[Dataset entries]
(* ===== verification/Park.v ===== *)
(** Blocking a thread on a future: [run] of src/src/task/block_on.rs, its waker over
    a [Parker] in an [Arc], and the parker that each thread keeps for the next call.

    The loop is cut where another thread may come in between.  The code of users
    (the future that is polled, and whoever holds a waker) may clone, call and drop
    wakers at any time, poll to any answer, and block on other futures meanwhile.
    The [Parker] is that of the crossbeam_utils crate. *)

From stdpp Require Import gmap fin_maps relations.
From S2P Require Import Prelude Utils.
Local Open Scope async_scope.

(** * [crossbeam_utils::sync::Parker] *)

(** [park] is [None] while it blocks. *)
Class Park (P : Type) : Type := {
  Parker_new : P;
  park : P → option P;
  unpark : P → P
}.

(** Its documentation: [park] waits for the token and takes it, [unpark] makes it
    available. *)
Class ParkLaws (P : Type) `{Park P} : Type := {
  token : P → bool;
  token_new : token Parker_new = false;
  token_unpark p : token (unpark p) = true;
  park_blocks p : token p = false → park p = None;
  park_takes p : token p = true → ∃ p', park p = Some p' ∧ token p' = false
}.

Section Park.
Context {P : Type} `{Park P}.

(** * [Arc<Parker>] *)

(** What an [Arc] points to: its count of references, and the value. *)
Record ArcInner : Type := mkArcInner { strong : nat; parker : P }.
Abbreviation Heap := (gmap nat ArcInner).

Abbreviation M := (Run Heap).

(** Follows a pointer; one that dangles is undefined behaviour. *)
Definition arc (a : nat) : M ArcInner := λ h,
  match h !! a with Some i => (Returns i, h) | None => (Undefined, h) end.
Definition set_arc (a : nat) (i : ArcInner) : M () := modify (<[a := i]>).

Definition Arc_new (p : P) : M nat :=
  h ← get id;
  let a := fresh (dom h) in
  _ ← set_arc a (mkArcInner 1 p);
  mret a.
Definition Arc_clone (a : nat) : M () :=
  i ← arc a; set_arc a (mkArcInner (S (strong i)) (parker i)).
Definition Arc_drop (a : nat) : M () :=
  i ← arc a;
  if strong i =? 1 then modify (delete a)
  else set_arc a (mkArcInner (strong i - 1) (parker i)).

(** * The virtual table of the wakers *)

(** [clone_raw] and [drop_raw].  The [Arc] made of the raw pointer is not dropped by
    [clone_raw] and [wake_by_ref_raw]. *)
Definition clone_raw (ptr : nat) : M nat := _ ← Arc_clone ptr; mret ptr.
Definition drop_raw (ptr : nat) : M () := Arc_drop ptr.

(** [arc.unparker().unpark()]: all of [wake_by_ref_raw], and the first part of
    [wake_raw], which then drops its [Arc]. *)
Definition wake_by_ref_raw (ptr : nat) : M () :=
  i ← arc ptr; set_arc ptr (mkArcInner (strong i) (unpark (parker i))).

(** * [run] *)

(** Where a call of [run] is. *)
Inductive Pc : Type :=
| PollNext     (* about to poll the future *)
| InPoll       (* in the code of the future *)
| YieldNow     (* about to call [thread::yield_now] *)
| ParkNext.    (* about to call [park], or blocked in it *)

#[global] Instance Pc_eq_dec : EqDecision Pc.
Proof. solve_decision. Defined.

(** The local variables of a call of [run]. *)
Record Frame : Type := mkFrame { arc_parker : nat; step_ : nat; at_ : Pc }.
Definition goto (pc : Pc) (f : Frame) : Frame := mkFrame (arc_parker f) (step_ f) pc.

(** [cache.take().unwrap_or_else(|| Arc::new(Parker::new()))]. *)
Definition take_parker (cache : option nat) : M nat :=
  match cache with Some a => mret a | None => Arc_new Parker_new end.

Definition run_start (cache : option nat) : M Frame :=
  a ← take_parker cache; mret (mkFrame a 0 PollNext).

(** [Cell::set] drops what was in the cell. *)
Definition cache_drop (cache : option nat) : M () :=
  match cache with Some a => Arc_drop a | None => mret tt end.

(** [park], and whether it returned. *)
Definition arc_park (a : nat) : M bool :=
  i ← arc a;
  match park (parker i) with
  | Some p => _ ← set_arc a (mkArcInner (strong i) p); mret true
  | None => mret false
  end.

(** How the code of the future comes to an end. *)
Inductive Outcome : Type := IsReady | IsPending | Panics.

(** What happens to the wakers: a future is polled with the waker of the parker
    [a], or a waker of [a] is called. *)
Inductive Event : Type := Polls (a : nat) | Woken (a : nat).

(** What the call of [run] at [f] does next, given what the thread has in its
    [CACHE]: where the call is afterwards ([None] when it is left), the [CACHE], and
    the events.  Nobody else uses the [CACHE] in between. *)
Definition frame_step (o : Outcome) (f : Frame) (cache : option nat) :
    M (option Frame * option nat * list Event) :=
  match at_ f with
  | PollNext => mret (Some (goto InPoll f), cache, [Polls (arc_parker f)])
  | InPoll =>
      match o with
      | IsReady => _ ← cache_drop cache; mret (None, Some (arc_parker f), [])
      | IsPending => mret (Some (goto (if step_ f <? 3 then YieldNow else ParkNext) f), cache, [])
      | Panics => _ ← Arc_drop (arc_parker f); mret (None, cache, [])
      end
  | YieldNow => mret (Some (mkFrame (arc_parker f) (S (step_ f)) PollNext), cache, [])
  | ParkNext =>
      returned ← arc_park (arc_parker f);
      mret (Some (if returned : bool then mkFrame (arc_parker f) 0 PollNext else f), cache, [])
  end.

(** * Threads and wakers *)

(** The calls of [run] of a thread, the innermost first, and its [CACHE]. *)
Record Thread : Type := mkThread { stack : list Frame; CACHE : option nat }.

(** A waker; [waking] is set between the two parts of [wake_raw]. *)
Record Waker : Type := mkWaker { ptr : nat; waking : bool }.

Record System : Type := mkSystem {
  heap : Heap;
  threads : gmap nat Thread;
  wakers : gmap nat Waker;
  log : list Event
}.

(** The thread runs code of users, which may call [block_on]. *)
Definition in_user_code (t : Thread) : bool :=
  match stack t with f :: _ => match at_ f with InPoll => true | _ => false end | [] => true end.

Definition push_frame (f : option Frame) (fs : list Frame) : list Frame :=
  match f with Some f => f :: fs | None => fs end.

(** The thread [tid] moves in its innermost call of [run]. *)
Inductive turn (tid : nat) : System → System → Prop :=
| turn_frame h th ws l t o f fs f' cache' ev h' :
    th !! tid = Some t → stack t = f :: fs →
    frame_step o f (CACHE t) h = (Returns (f', cache', ev), h') →
    turn tid (mkSystem h th ws l)
      (mkSystem h' (<[tid := mkThread (push_frame f' fs) cache']> th) ws (l ++ ev)).

Inductive step : System → System → Prop :=
| step_turn tid s s' : turn tid s s' → step s s'
| step_spawn h th ws l tid :                       (* a new thread *)
    th !! tid = None →
    step (mkSystem h th ws l) (mkSystem h (<[tid := mkThread [] None]> th) ws l)
| step_exit h th ws l tid t h' :                   (* and the end of one *)
    th !! tid = Some t → stack t = [] → cache_drop (CACHE t) h = (Returns tt, h') →
    step (mkSystem h th ws l) (mkSystem h' (delete tid th) ws l)
| step_start h th ws l tid t f h' :                (* [run] is called *)
    th !! tid = Some t → in_user_code t = true → run_start (CACHE t) h = (Returns f, h') →
    step (mkSystem h th ws l) (mkSystem h' (<[tid := mkThread (f :: stack t) None]> th) ws l)
| step_cx_clone h th ws l tid t f w a h' :         (* [cx.waker().clone()] *)
    th !! tid = Some t → f ∈ stack t → at_ f = InPoll → ws !! w = None →
    clone_raw (arc_parker f) h = (Returns a, h') →
    step (mkSystem h th ws l) (mkSystem h' th (<[w := mkWaker a false]> ws) l)
| step_cx_wake h th ws l tid t f h' :              (* [cx.waker().wake_by_ref()] *)
    th !! tid = Some t → f ∈ stack t → at_ f = InPoll →
    wake_by_ref_raw (arc_parker f) h = (Returns tt, h') →
    step (mkSystem h th ws l) (mkSystem h' th ws (l ++ [Woken (arc_parker f)]))
| step_clone h th ws l v a w a' h' :               (* the same, of a waker *)
    ws !! v = Some (mkWaker a false) → ws !! w = None → clone_raw a h = (Returns a', h') →
    step (mkSystem h th ws l) (mkSystem h' th (<[w := mkWaker a' false]> ws) l)
| step_wake_by_ref h th ws l w a h' :
    ws !! w = Some (mkWaker a false) → wake_by_ref_raw a h = (Returns tt, h') →
    step (mkSystem h th ws l) (mkSystem h' th ws (l ++ [Woken a]))
| step_wake h th ws l w a h' :                     (* [wake], in two parts *)
    ws !! w = Some (mkWaker a false) → wake_by_ref_raw a h = (Returns tt, h') →
    step (mkSystem h th ws l) (mkSystem h' th (<[w := mkWaker a true]> ws) (l ++ [Woken a]))
| step_wake_drop h th ws l w a h' :
    ws !! w = Some (mkWaker a true) → Arc_drop a h = (Returns tt, h') →
    step (mkSystem h th ws l) (mkSystem h' th (delete w ws) l)
| step_drop h th ws l w a h' :                     (* the drop of a waker *)
    ws !! w = Some (mkWaker a false) → drop_raw a h = (Returns tt, h') →
    step (mkSystem h th ws l) (mkSystem h' th (delete w ws) l).

Definition initial : System := mkSystem ∅ ∅ ∅ [].
Definition reachable (s : System) : Prop := rtc step initial s.
End Park.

**TASK BRIEF**. Scan the data for the string "about" and copy each line in which it occurs.

**EXERCISE OUTPUT**.
| PollNext     (* about to poll the future *)
| YieldNow     (* about to call [thread::yield_now] *)
| ParkNext.    (* about to call [park], or blocked in it *)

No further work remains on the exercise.